■ Assigned task ■
From the line containing "(Some (<[k := v]> m)))" down to the line containing "if label_check label" in the records below, reproduce every line exactly, ends included, and omit all others.

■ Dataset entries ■
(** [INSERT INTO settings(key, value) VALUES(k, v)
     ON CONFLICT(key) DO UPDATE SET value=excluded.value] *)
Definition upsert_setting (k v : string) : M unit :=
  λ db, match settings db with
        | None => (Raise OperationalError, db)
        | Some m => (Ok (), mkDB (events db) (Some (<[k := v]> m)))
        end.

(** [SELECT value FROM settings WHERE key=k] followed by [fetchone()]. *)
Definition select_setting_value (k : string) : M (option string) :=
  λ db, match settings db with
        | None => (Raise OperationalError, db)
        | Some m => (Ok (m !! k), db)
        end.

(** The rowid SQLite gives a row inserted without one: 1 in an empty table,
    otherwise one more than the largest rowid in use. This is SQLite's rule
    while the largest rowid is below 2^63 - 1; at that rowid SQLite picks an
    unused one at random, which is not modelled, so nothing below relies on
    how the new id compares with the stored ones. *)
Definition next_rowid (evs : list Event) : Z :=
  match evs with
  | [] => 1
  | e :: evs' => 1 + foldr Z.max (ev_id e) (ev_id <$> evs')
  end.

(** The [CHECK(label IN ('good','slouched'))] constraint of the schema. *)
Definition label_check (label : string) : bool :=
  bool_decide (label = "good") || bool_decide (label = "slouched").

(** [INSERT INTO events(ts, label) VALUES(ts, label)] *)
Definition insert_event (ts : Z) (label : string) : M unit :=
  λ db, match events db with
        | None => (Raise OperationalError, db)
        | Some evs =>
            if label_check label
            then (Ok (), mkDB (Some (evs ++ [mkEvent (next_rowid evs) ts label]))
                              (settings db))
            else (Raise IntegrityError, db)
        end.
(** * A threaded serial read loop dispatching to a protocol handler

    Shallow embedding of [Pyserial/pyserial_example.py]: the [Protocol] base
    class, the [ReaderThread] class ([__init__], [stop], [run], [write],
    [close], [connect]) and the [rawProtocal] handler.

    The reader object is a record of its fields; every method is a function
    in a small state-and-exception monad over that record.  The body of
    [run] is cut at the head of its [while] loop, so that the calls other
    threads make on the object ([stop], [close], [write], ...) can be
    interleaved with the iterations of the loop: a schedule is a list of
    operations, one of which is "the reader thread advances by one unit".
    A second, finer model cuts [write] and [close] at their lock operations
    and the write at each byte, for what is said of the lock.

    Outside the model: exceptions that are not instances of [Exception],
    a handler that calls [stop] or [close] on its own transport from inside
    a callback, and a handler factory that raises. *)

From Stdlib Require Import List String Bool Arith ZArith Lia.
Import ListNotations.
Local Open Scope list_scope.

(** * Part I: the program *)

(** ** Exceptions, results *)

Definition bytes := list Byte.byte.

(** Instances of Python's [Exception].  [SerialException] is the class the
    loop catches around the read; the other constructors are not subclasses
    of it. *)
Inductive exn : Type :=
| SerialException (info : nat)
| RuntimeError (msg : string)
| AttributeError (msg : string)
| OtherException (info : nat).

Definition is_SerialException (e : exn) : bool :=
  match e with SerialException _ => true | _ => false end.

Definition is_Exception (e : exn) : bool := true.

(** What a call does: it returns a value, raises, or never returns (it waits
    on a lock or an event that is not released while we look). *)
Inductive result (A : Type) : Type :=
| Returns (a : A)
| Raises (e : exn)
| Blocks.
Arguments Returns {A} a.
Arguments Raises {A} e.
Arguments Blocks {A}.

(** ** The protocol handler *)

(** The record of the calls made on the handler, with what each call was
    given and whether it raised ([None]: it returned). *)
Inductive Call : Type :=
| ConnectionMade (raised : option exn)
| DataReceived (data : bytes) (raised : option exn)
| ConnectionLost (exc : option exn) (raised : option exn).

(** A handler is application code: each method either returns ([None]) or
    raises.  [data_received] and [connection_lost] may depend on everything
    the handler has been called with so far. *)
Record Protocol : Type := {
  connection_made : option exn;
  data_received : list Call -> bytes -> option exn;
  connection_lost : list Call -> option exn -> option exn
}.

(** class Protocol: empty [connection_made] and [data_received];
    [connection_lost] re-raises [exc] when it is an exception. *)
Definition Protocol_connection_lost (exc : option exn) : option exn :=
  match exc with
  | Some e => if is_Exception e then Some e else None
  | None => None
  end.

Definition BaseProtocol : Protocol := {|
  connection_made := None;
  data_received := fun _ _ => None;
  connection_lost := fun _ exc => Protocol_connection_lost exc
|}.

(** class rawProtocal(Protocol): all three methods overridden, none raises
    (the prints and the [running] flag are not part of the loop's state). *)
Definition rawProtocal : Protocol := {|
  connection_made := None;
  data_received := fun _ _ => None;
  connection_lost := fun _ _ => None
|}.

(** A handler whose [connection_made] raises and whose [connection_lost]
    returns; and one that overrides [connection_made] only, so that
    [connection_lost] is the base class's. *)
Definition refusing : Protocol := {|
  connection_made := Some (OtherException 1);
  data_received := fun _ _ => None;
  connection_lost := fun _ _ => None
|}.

■ Completed task ■
        | Some m => (Ok (), mkDB (events db) (Some (<[k := v]> m)))
        end.

(** [SELECT value FROM settings WHERE key=k] followed by [fetchone()]. *)
Definition select_setting_value (k : string) : M (option string) :=
  λ db, match settings db with
        | None => (Raise OperationalError, db)
        | Some m => (Ok (m !! k), db)
        end.

(** The rowid SQLite gives a row inserted without one: 1 in an empty table,
    otherwise one more than the largest rowid in use. This is SQLite's rule
    while the largest rowid is below 2^63 - 1; at that rowid SQLite picks an
    unused one at random, which is not modelled, so nothing below relies on
    how the new id compares with the stored ones. *)
Definition next_rowid (evs : list Event) : Z :=
  match evs with
  | [] => 1
  | e :: evs' => 1 + foldr Z.max (ev_id e) (ev_id <$> evs')
  end.

(** The [CHECK(label IN ('good','slouched'))] constraint of the schema. *)
Definition label_check (label : string) : bool :=
  bool_decide (label = "good") || bool_decide (label = "slouched").

(** [INSERT INTO events(ts, label) VALUES(ts, label)] *)
Definition insert_event (ts : Z) (label : string) : M unit :=
  λ db, match events db with
        | None => (Raise OperationalError, db)
        | Some evs =>
            if label_check label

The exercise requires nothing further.